Bacteria only become a problem when the skin is inflamed. Inflammation causes the pores to close, trapping sebum, dead skin cells, and bacteria beneath the surface, and that’s when bacteria contribute to acne. Without inflammation, bacteria would be a relatively minor issue, if they became an issue at all. Once the skin is inflamed though, bacteria can definitely lead to pimples and cysts.
Trapped in a pore with their food source, their numbers grow until the immune system recognizes it as an infection and sends cells to destroy the bacteria. This often further increases inflammation, which is what makes pimples so raised and sometimes painful. In the process of killing the bacteria, the immune system cells usually die too, and all this dead cell matter creates pus, which is what gives pimples their white or yellow-ish color.
So bacteria play a significant role in acne, especially pimples or cysts, but inflammation seems to be the real cause.
Q. Can lipstick have the same effect as lip balm?
A. Lipstick doesn’t necessarily do the same thing as lip balm, but it could cause acne around the mouth, especially the “lip stain” kind. Lipstick that is meant to “stain” usually creates a sort of seal on the lips, to keep the color from smudging or flaking. If any of this gets on the skin surrounding the lips, it seals off the pores, effectively trapping sebum and dead skin cells beneath the surface, which is how blackheads and whiteheads start.
Even if you apply your lipstick perfectly, without getting any on the skin surrounding your lips, it could definitely still lead to acne around the mouth. It comes back to inflammation. Lipstick (again, especially the staining kind) is difficult to remove and requires some degree of scrubbing. Scrubbing at the skin is always bad for acne, because it irritates the skin, which causes it to become inflamed. Even worse, through the scrubbing process, lipstick could actually get pressed into the pores, clogging them and likely leading blackheads or whiteheads.
Q. I really can’t afford fancy SLS-free toothpaste. Is there any way to keep using my current toothpaste and still get rid of the acne around my mouth?
A. Discount toothpaste is a great way to save money, and we understand that not everyone can afford SLS-free toothpaste.
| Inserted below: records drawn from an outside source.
(* ===== verification/BitNode.v ===== *)
(** * Records and nodes of a block index table (include/lsm_tree.h, lsm_tree.c)

    A block index table (BIT) file is a tree of encrypted nodes.  This file
    has the packed structures, their byte layout, the encryption of a node
    and the arithmetic that sizes a table. *)
From S2P Require Import Prelude Codec Crypto.

Definition DEFAULT_BIT_DEGREE : Z := 4.
Definition BIT_LEAF_LEN : Z := Z.shiftl DEFAULT_BIT_DEGREE 1.
Definition DEFAULT_LSM_FILE_CAPACITY : Z := 1048576.
Definition DEFAULT_LSM_LEVEL0_NR_FILE : Z := 4.
Definition DEFAULT_LSM_TREE_NR_DISK_LEVEL : Z := 2.
Definition BIT_BLOOM_FILTER_SIZE : Z := Z.shiftl DEFAULT_LSM_FILE_CAPACITY 1.

(** ** struct record: lba => (pba, key, iv, mac) *)
Record record : Type := {
  pba : Z;
  mac : list byte;
  key : list byte;
  iv : list byte
}.

#[export] Instance record_eq_dec : EqDecision record.
Proof. solve_decision. Defined.

Definition record_codec : codec record :=
  c_iso (c_pair c_u64 (c_pair (c_raw AES_GCM_AUTH_SIZE)
          (c_pair (c_raw AES_GCM_KEY_SIZE) (c_raw AES_GCM_IV_SIZE))))
    (fun r => (pba r, (mac r, (key r, iv r))))
    (fun t => {| pba := t.1; mac := t.2.1; key := t.2.2.1; iv := t.2.2.2 |}).

#[export] Instance record_codec_ok : CodecOk record_codec.
Proof. apply c_iso_ok; [apply _|by intros []]. Qed.

(** ** struct bit_pointer *)
Record bit_pointer : Type := {
  bp_pos : Z;
  bp_key : list byte;
  bp_iv : list byte
}.

Definition bit_pointer_codec : codec bit_pointer :=
  c_iso (c_pair c_u64 (c_pair (c_raw AES_GCM_KEY_SIZE) (c_raw AES_GCM_IV_SIZE)))
    (fun p => (bp_pos p, (bp_key p, bp_iv p)))
    (fun t => {| bp_pos := t.1; bp_key := t.2.1; bp_iv := t.2.2 |}).

#[export] Instance bit_pointer_codec_ok : CodecOk bit_pointer_codec.
Proof. apply c_iso_ok; [apply _|by intros []]. Qed.

(** ** struct bit_child *)
Record bit_child : Type := {
  bc_is_leaf : bool;
  bc_key : Z;
  bc_pointer : bit_pointer
}.

Definition bit_child_codec : codec bit_child :=
  c_iso (c_pair c_bit (c_pair c_u32 bit_pointer_codec))
    (fun c => (bc_is_leaf c, (bc_key c, bc_pointer c)))
    (fun t => {| bc_is_leaf := t.1; bc_key := t.2.1; bc_pointer := t.2.2 |}).

#[export] Instance bit_child_codec_ok : CodecOk bit_child_codec.
Proof. apply c_iso_ok; [apply _|by intros []]. Qed.

(** ** struct bit_leaf *)
Record bit_leaf : Type := {
  bl_nr_record : Z;
  bl_keys : list Z;
  bl_records : list record;
  bl_next : bit_pointer
}.

Definition bit_leaf_codec : codec bit_leaf :=
  c_iso (c_pair c_u64 (c_pair (c_array (Z.to_nat BIT_LEAF_LEN) c_u32)
          (c_pair (c_array (Z.to_nat BIT_LEAF_LEN) record_codec) bit_pointer_codec)))
    (fun l => (bl_nr_record l, (bl_keys l, (bl_records l, bl_next l))))
    (fun t => {| bl_nr_record := t.1; bl_keys := t.2.1; bl_records := t.2.2.1; bl_next := t.2.2.2 |}).

#[export] Instance bit_leaf_codec_ok : CodecOk bit_leaf_codec.
Proof. apply c_iso_ok; [apply _|by intros []]. Qed.

(** ** struct bit_inner *)
Record bit_inner : Type := {
  bi_nr_child : Z;
  bi_children : list bit_child
}.

Definition bit_inner_codec : codec bit_inner :=
  c_iso (c_pair c_u64 (c_array (Z.to_nat DEFAULT_BIT_DEGREE) bit_child_codec))
    (fun i => (bi_nr_child i, bi_children i))
    (fun t => {| bi_nr_child := t.1; bi_children := t.2 |}).

#[export] Instance bit_inner_codec_ok : CodecOk bit_inner_codec.
Proof. apply c_iso_ok; [apply _|by intros []]. Qed.

(** ** struct bit_node: the [is_leaf] bit and the union it selects *)
Inductive bit_node : Type :=
| BitLeaf (leaf : bit_leaf)
| BitInner (inner : bit_inner).

Definition bn_is_leaf (n : bit_node) : bool :=
  match n with BitLeaf _ => true | BitInner _ => false end.

(** The bytes in front of the tag, for each kind of node. *)
Definition leaf_body : codec (bool * bit_leaf) := c_pair c_bit bit_leaf_codec.
Definition inner_body : codec (bool * bit_inner) := c_pair c_bit bit_inner_codec.

Definition BIT_LEAF_NODE_SIZE : Z := Z.of_nat (csize leaf_body + AES_GCM_AUTH_SIZE).
Definition BIT_INNER_NODE_SIZE : Z := Z.of_nat (csize inner_body + AES_GCM_AUTH_SIZE).
(** [sizeof(struct bit_node)]: the union takes the larger of the two. *)
Definition BIT_NODE_SIZE : Z := Z.max BIT_LEAF_NODE_SIZE BIT_INNER_NODE_SIZE.

Lemma bit_sizes :
  BIT_LEAF_NODE_SIZE = 509 /\ BIT_INNER_NODE_SIZE = 189 /\ BIT_NODE_SIZE = 509 /\
  csize record_codec = 52%nat.
Proof. by vm_compute. Qed.

Definition bit_node_body (n : bit_node) : list byte :=
  match n with
  | BitLeaf l => cenc leaf_body (true, l)
  | BitInner i => cenc inner_body (false, i)
  end.

Definition bit_node_wf (n : bit_node) : Prop :=
  match n with
  | BitLeaf l => cwf bit_leaf_codec l
  | BitInner i => cwf bit_inner_codec i
  end.

Definition bit_node_size (n : bit_node) : Z :=
  if bn_is_leaf n then BIT_LEAF_NODE_SIZE else BIT_INNER_NODE_SIZE.

Section node_crypt.
Context `{Gcm}.

(** [bit_node_encode]: encrypt in place, tag right behind the body. *)
Definition bit_node_encode (n : bit_node) (k v : list byte) : list byte :=
  let '(ct, mac) := encrypt (bit_node_body n) k v 0 in ct ++ mac.

(** [bit_node_decode]: whether the node is a leaf is what the parent said. *)
Definition bit_node_decode (data : list byte) (is_leaf : bool) (k v : list byte)
    : result bit_node :=
  let len := Z.to_nat ((if is_leaf then BIT_LEAF_NODE_SIZE else BIT_INNER_NODE_SIZE)
               - Z.of_nat AES_GCM_AUTH_SIZE) in
  match decrypt (take len data) k v (slice len AES_GCM_AUTH_SIZE data) 0 with
  | Err e => Err e
  | Ok body => Ok (if is_leaf then BitLeaf (cdec leaf_body body).2
                   else BitInner (cdec inner_body body).2)
  end.

Context `{!GcmOk}.

Lemma length_bit_node_body n :
  bit_node_wf n -> Z.of_nat (length (bit_node_body n)) = bit_node_size n - Z.of_nat AES_GCM_AUTH_SIZE.
Proof.
  intros Hwf. destruct n as [l|i]; rewrite /bit_node_body /bit_node_size; cbn [bn_is_leaf].
  - rewrite (cenc_length (c := leaf_body) (true, l)); [|done].
    rewrite /BIT_LEAF_NODE_SIZE. lia.
  - rewrite (cenc_length (c := inner_body) (false, i)); [|done].
    rewrite /BIT_INNER_NODE_SIZE. lia.
Qed.

Lemma length_bit_node_encode n k v :
  bit_node_wf n -> Z.of_nat (length (bit_node_encode n k v)) = bit_node_size n.
Proof.
  intros Hwf. rewrite /bit_node_encode.
  pose proof (length_encrypt (bit_node_body n) k v 0) as H1.
  pose proof (length_encrypt_mac (bit_node_body n) k v 0) as H2.
  destruct (encrypt _ _ _ _) as [ct m]. simpl in *.
  pose proof (length_bit_node_body n Hwf). rewrite length_app. lia.
Qed.

(** Decoding a buffer that starts with an encoded node gives the node back,
    whatever follows it. *)
Lemma bit_node_decode_encode n k v rest :
  bit_node_wf n -> bit_node_decode (bit_node_encode n k v ++ rest) (bn_is_leaf n) k v = Ok n.
Proof.
  intros Hwf. rewrite /bit_node_decode /bit_node_encode.
  pose proof (length_encrypt (bit_node_body n) k v 0) as H1.
  pose proof (length_encrypt_mac (bit_node_body n) k v 0) as H2.
  pose proof (length_bit_node_body n Hwf) as H3.
  destruct (encrypt _ _ _ _) as [ct m] eqn:E. cbn [fst snd] in *.
  change (if bn_is_leaf n then BIT_LEAF_NODE_SIZE else BIT_INNER_NODE_SIZE) with (bit_node_size n).
  rewrite -H3 Nat2Z.id -H1 -(app_assoc ct) take_app_length.
  rewrite /slice drop_app_length -H2 take_app_length.
  rewrite (decrypt_encrypt _ _ _ _ _ _ E).
  destruct n as [l|i]; rewrite /bit_node_body; cbn [bn_is_leaf]; do 2 f_equal.
  - by rewrite (cdec_enc (c := leaf_body) (true, l)).
  - by rewrite (cdec_enc (c := inner_body) (false, i)).
Qed.
End node_crypt.

(** ** Table sizes *)

(** Number of leaves for [nr_record] records ([div_u64_rem] and the rounding). *)
Definition bit_nr_leaf (nr_record : Z) : Z :=
  nr_record / BIT_LEAF_LEN + (if nr_record mod BIT_LEAF_LEN =? 0 then 0 else 1).

(** [while (size < nr_leaf)]: 64 rounds are enough for any 64-bit count. *)
Fixpoint bit_height_loop (fuel : nat) (height size nr_leaf nr_degree : Z) : Z :=
  match fuel with
  | O => height
  | S fuel =>
      if size <? nr_leaf
      then bit_height_loop fuel (height + 1) (size * nr_degree) nr_leaf nr_degree
      else height
  end.

Definition __bit_height (nr_record nr_degree : Z) : Z :=
  if nr_record =? 0 then 0
  else bit_height_loop 64 1 1 (bit_nr_leaf nr_record) nr_degree.

Fixpoint bit_array_loop (fuel : nat) (len size nr_leaf nr_degree : Z) : Z :=
  match fuel with
  | O => len
  | S fuel =>
      if size <? nr_leaf
      then bit_array_loop fuel (len + size) (size * nr_degree) nr_leaf nr_degree
      else len
  end.

Definition __bit_array_len (nr_record nr_degree : Z) : Z :=
  if nr_record =? 0 then 0
  else bit_array_loop 64 0 1 (bit_nr_leaf nr_record) nr_degree + bit_nr_leaf nr_record.

Definition calculate_bit_size (nr_record nr_degree : Z) : Z :=
  if nr_record =? 0 then 0
  else
    let nr_leaf := bit_nr_leaf nr_record in
    (__bit_array_len nr_record nr_degree - nr_leaf) * BIT_INNER_NODE_SIZE
    + nr_leaf * BIT_LEAF_NODE_SIZE + BIT_BLOOM_FILTER_SIZE.

Lemma bit_nr_leaf_bounds n :
  0 < n -> 1 <= bit_nr_leaf n /\ (bit_nr_leaf n - 1) * BIT_LEAF_LEN < n <= bit_nr_leaf n * BIT_LEAF_LEN.
Proof.
  intros Hn. rewrite /bit_nr_leaf. change BIT_LEAF_LEN with 8.
  pose proof (Z.div_mod n 8 ltac:(lia)). pose proof (Z.mod_pos_bound n 8 ltac:(lia)).
  zbool; lia.
Qed.

Lemma bit_height_loop_spec fuel h L d :
  2 <= d -> 1 <= h -> L <= d ^ (h - 1 + Z.of_nat fuel) -> (h = 1 \/ d ^ (h - 2) < L) ->
  let r := bit_height_loop fuel h (d ^ (h - 1)) L d in
  h <= r /\ L <= d ^ (r - 1) /\ (r = 1 \/ d ^ (r - 2) < L).
Proof.
  intros Hd. revert h. induction fuel as [|fuel IH] => h Hh Hf Hlow /=.
  { rewrite Z.add_0_r in Hf. split_and!; [lia|done|done]. }
  destruct (Z.ltb_spec (d ^ (h - 1)) L) as [Hlt|Hge]; [|by split_and!].
  rewrite (_ : d ^ (h - 1) * d = d ^ (h + 1 - 1)); last first.
  { replace (h + 1 - 1) with (Z.succ (h - 1)) by lia. rewrite Z.pow_succ_r; lia. }
  destruct (IH (h + 1)) as (? & ? & ?).
  - lia.
  - replace (h + 1 - 1 + Z.of_nat fuel) with (h - 1 + Z.of_nat (S fuel)) by lia. done.
  - right. by replace (h + 1 - 2) with (h - 1) by lia.
  - split_and!; [lia|done|done].
Qed.

Lemma bit_array_loop_spec fuel k L d :
  2 <= d -> 0 <= k -> L <= d ^ (k + Z.of_nat fuel) ->
  exists r, k <= r /\ L <= d ^ r /\ (r = k \/ d ^ (r - 1) < L) /\
    forall a, (d - 1) * bit_array_loop fuel a (d ^ k) L d = (d - 1) * a + d ^ r - d ^ k.
Proof.
  intros Hd. revert k. induction fuel as [|fuel IH] => k Hk Hf /=.
  { exists k. rewrite Z.add_0_r in Hf. split_and!; [lia|done|by left|]. intros a. lia. }
  destruct (Z.ltb_spec (d ^ k) L) as [Hlt|Hge]; last first.
  { exists k. split_and!; [lia|done|by left|]. intros a. lia. }
  rewrite (_ : d ^ k * d = d ^ (k + 1)); last by rewrite Z.pow_add_r; lia.
  destruct (IH (k + 1)) as (r & Hr & HL & Hlow & Ha); [lia| |].
  { by replace (k + 1 + Z.of_nat fuel) with (k + Z.of_nat (S fuel)) by lia. }
  exists r. split_and!; [lia|done| |].
  - right. destruct Hlow as [->|]; [|done]. by replace (k + 1 - 1) with k by lia.
  - intros a. rewrite Ha. rewrite Z.pow_add_r; [|lia|lia]. lia.
Qed.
It may only cost a few extra dollars, but toothpaste is a recurring expense and that can add up over time. If you need to stick with your normal toothpaste, there are other ways to decrease your chances of getting acne around your mouth.
Our best tip is to brush your teeth before washing your face and doing the rest of your skincare routine. Washing your face gently right after brushing your teeth should rinse away the SLS before it has a chance to sink into the skin around your mouth, irritate it, and cause inflammation.
One additional way you can try to prevent acne around the mouth is to brush carefully and prevent any toothpaste from actually coming into contact with your skin. This is a pretty difficult task, so our best recommendation is washing your face after brushing if you use toothpaste with SLS.